Problem to work on >> Find the line containing "VBool (b : bool)" in the records below. Copy exactly that line and each one after it, ending at the line containing "negb (PrimFloat.is_zero f)", and nothing more.

[Data records]
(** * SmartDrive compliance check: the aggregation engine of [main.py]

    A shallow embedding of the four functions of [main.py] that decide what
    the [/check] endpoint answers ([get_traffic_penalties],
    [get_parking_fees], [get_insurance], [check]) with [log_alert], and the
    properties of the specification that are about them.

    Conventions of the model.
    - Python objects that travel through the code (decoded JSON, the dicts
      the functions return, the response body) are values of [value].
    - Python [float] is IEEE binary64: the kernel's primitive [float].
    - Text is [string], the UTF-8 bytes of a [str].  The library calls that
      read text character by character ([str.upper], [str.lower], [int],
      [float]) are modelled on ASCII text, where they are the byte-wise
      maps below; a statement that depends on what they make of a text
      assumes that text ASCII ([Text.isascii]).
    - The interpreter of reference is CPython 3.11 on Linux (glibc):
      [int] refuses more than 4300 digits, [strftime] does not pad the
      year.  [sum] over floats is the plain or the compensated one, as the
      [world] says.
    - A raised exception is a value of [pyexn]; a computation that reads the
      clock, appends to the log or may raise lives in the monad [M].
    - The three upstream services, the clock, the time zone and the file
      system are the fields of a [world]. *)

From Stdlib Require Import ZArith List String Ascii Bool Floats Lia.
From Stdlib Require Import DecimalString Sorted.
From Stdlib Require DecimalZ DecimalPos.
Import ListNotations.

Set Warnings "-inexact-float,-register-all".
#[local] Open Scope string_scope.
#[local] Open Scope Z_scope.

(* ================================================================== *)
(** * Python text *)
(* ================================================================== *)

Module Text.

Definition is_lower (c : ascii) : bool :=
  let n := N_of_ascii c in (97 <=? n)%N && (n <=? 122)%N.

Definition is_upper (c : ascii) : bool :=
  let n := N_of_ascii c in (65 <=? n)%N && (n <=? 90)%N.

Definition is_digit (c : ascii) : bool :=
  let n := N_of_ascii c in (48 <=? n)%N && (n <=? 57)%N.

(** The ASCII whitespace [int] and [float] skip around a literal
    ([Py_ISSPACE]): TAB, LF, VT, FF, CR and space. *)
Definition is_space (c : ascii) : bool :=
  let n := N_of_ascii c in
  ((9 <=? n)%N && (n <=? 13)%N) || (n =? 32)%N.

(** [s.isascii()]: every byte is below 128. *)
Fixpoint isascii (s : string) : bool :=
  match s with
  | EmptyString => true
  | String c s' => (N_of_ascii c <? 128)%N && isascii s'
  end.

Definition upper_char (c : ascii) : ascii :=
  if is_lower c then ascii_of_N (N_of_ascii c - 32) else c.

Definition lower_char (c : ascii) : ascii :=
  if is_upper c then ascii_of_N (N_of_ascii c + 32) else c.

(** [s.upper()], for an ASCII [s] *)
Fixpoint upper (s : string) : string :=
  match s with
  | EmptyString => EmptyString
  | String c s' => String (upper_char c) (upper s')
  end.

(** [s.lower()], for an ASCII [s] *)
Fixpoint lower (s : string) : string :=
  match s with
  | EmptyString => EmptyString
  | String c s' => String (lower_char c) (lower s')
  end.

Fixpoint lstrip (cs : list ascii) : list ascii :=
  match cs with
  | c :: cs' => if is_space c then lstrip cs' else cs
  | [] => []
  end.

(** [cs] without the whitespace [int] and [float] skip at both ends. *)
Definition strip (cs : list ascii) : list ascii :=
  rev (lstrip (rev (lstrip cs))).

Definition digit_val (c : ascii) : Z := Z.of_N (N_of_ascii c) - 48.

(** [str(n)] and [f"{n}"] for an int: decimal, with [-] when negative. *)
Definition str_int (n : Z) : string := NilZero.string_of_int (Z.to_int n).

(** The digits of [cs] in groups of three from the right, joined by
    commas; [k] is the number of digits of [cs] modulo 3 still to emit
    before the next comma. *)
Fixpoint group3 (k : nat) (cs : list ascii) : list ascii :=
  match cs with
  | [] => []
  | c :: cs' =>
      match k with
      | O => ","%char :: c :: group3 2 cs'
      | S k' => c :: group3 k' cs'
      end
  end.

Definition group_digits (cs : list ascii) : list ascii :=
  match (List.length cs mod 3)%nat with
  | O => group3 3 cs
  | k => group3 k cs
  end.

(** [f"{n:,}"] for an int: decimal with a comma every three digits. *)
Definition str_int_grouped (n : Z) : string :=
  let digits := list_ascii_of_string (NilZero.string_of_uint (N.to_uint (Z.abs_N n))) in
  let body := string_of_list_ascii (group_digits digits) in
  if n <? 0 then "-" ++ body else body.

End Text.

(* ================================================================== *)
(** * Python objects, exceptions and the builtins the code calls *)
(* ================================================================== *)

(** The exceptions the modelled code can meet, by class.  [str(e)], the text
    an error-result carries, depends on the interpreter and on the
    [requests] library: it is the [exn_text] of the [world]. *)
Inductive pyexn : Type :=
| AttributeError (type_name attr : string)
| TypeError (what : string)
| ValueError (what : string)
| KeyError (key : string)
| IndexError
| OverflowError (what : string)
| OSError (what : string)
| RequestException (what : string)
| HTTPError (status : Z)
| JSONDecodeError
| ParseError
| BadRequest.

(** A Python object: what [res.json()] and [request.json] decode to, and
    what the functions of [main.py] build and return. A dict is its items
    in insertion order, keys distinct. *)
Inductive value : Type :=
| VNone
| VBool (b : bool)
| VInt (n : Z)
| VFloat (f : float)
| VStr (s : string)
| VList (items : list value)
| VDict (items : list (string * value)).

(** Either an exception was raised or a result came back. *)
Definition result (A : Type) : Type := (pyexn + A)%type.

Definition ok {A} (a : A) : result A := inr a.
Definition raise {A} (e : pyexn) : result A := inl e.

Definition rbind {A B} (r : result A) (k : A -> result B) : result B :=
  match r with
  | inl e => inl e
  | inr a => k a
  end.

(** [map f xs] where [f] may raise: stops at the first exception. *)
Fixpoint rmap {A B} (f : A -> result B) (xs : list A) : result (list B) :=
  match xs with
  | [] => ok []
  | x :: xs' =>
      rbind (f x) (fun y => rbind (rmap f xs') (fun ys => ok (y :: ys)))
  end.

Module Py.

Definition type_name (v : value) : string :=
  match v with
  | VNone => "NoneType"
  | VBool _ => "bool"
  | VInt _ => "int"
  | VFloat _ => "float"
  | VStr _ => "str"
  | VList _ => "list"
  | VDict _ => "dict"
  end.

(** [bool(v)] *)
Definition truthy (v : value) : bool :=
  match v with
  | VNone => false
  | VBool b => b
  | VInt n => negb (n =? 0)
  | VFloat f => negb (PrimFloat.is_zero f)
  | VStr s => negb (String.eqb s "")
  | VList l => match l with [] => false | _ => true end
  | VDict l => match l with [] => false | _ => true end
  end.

==

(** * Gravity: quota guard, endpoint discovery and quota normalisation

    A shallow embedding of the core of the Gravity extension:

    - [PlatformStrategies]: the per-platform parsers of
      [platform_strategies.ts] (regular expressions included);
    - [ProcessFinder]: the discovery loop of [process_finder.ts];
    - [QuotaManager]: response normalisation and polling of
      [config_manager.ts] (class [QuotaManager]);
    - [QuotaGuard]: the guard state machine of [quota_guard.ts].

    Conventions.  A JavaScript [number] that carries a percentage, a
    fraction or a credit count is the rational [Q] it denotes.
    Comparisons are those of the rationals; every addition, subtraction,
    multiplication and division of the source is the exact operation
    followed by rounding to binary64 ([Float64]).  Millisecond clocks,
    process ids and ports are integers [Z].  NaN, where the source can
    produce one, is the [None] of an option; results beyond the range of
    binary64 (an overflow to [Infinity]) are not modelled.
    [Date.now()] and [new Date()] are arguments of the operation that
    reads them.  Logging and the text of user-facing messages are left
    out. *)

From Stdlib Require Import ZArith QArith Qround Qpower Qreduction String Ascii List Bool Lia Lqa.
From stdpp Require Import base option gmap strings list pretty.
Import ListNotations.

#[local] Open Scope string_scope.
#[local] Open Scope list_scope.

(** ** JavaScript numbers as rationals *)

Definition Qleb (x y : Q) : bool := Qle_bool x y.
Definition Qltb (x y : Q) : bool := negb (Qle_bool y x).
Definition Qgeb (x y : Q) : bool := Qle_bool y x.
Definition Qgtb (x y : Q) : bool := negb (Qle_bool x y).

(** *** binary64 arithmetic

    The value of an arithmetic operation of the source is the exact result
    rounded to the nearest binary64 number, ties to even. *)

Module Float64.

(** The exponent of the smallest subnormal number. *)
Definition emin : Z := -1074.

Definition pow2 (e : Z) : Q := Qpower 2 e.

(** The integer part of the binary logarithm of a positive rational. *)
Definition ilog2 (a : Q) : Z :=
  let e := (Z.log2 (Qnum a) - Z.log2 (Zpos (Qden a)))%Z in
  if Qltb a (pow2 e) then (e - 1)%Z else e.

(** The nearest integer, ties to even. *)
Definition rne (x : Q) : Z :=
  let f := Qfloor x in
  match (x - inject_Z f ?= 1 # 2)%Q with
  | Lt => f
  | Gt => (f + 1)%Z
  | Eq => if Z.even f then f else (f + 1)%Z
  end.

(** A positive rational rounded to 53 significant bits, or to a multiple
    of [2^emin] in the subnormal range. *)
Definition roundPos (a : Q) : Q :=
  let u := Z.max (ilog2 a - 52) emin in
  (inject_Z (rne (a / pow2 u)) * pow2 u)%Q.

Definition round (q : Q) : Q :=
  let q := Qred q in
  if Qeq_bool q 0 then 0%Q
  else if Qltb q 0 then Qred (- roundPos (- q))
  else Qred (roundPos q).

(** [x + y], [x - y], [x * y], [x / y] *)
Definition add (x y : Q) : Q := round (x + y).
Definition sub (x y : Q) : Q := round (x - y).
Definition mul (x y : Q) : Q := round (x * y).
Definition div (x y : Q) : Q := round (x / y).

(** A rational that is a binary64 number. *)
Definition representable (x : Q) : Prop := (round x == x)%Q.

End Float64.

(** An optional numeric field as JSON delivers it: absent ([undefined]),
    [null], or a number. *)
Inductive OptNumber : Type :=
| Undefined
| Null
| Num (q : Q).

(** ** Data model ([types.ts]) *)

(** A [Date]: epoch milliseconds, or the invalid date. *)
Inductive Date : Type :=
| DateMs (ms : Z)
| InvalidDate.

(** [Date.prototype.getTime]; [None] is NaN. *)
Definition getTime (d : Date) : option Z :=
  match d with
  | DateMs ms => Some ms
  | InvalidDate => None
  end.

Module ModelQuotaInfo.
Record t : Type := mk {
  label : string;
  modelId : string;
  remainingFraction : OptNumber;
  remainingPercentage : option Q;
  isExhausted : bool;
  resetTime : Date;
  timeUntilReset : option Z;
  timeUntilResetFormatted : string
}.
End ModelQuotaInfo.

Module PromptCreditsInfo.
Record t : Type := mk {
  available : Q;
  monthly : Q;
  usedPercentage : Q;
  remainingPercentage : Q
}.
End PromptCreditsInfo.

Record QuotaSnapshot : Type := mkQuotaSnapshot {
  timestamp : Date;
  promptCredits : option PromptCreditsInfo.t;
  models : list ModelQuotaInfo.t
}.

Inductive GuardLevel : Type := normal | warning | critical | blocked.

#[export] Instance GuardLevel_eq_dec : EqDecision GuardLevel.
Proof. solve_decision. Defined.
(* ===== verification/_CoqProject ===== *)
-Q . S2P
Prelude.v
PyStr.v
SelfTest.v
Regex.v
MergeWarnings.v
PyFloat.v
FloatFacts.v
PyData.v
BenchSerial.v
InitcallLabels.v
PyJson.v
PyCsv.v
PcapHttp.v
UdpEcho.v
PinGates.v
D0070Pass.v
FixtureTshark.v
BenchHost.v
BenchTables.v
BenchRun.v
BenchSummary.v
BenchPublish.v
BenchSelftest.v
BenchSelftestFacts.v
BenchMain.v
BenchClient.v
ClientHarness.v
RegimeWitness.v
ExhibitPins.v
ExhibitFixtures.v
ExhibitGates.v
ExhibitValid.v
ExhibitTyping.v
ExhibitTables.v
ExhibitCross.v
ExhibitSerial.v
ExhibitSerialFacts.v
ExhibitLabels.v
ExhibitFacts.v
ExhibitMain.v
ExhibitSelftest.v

Task response >>
| VBool (b : bool)
| VInt (n : Z)
| VFloat (f : float)
| VStr (s : string)
| VList (items : list value)
| VDict (items : list (string * value)).

(** Either an exception was raised or a result came back. *)
Definition result (A : Type) : Type := (pyexn + A)%type.

Definition ok {A} (a : A) : result A := inr a.
Definition raise {A} (e : pyexn) : result A := inl e.

Definition rbind {A B} (r : result A) (k : A -> result B) : result B :=
  match r with
  | inl e => inl e
  | inr a => k a
  end.

(** [map f xs] where [f] may raise: stops at the first exception. *)
Fixpoint rmap {A B} (f : A -> result B) (xs : list A) : result (list B) :=
  match xs with
  | [] => ok []
  | x :: xs' =>
      rbind (f x) (fun y => rbind (rmap f xs') (fun ys => ok (y :: ys)))
  end.

Module Py.

Definition type_name (v : value) : string :=
  match v with
  | VNone => "NoneType"
  | VBool _ => "bool"
  | VInt _ => "int"
  | VFloat _ => "float"
  | VStr _ => "str"
  | VList _ => "list"
  | VDict _ => "dict"
  end.

(** [bool(v)] *)
Definition truthy (v : value) : bool :=
  match v with
  | VNone => false
  | VBool b => b
  | VInt n => negb (n =? 0)
  | VFloat f => negb (PrimFloat.is_zero f)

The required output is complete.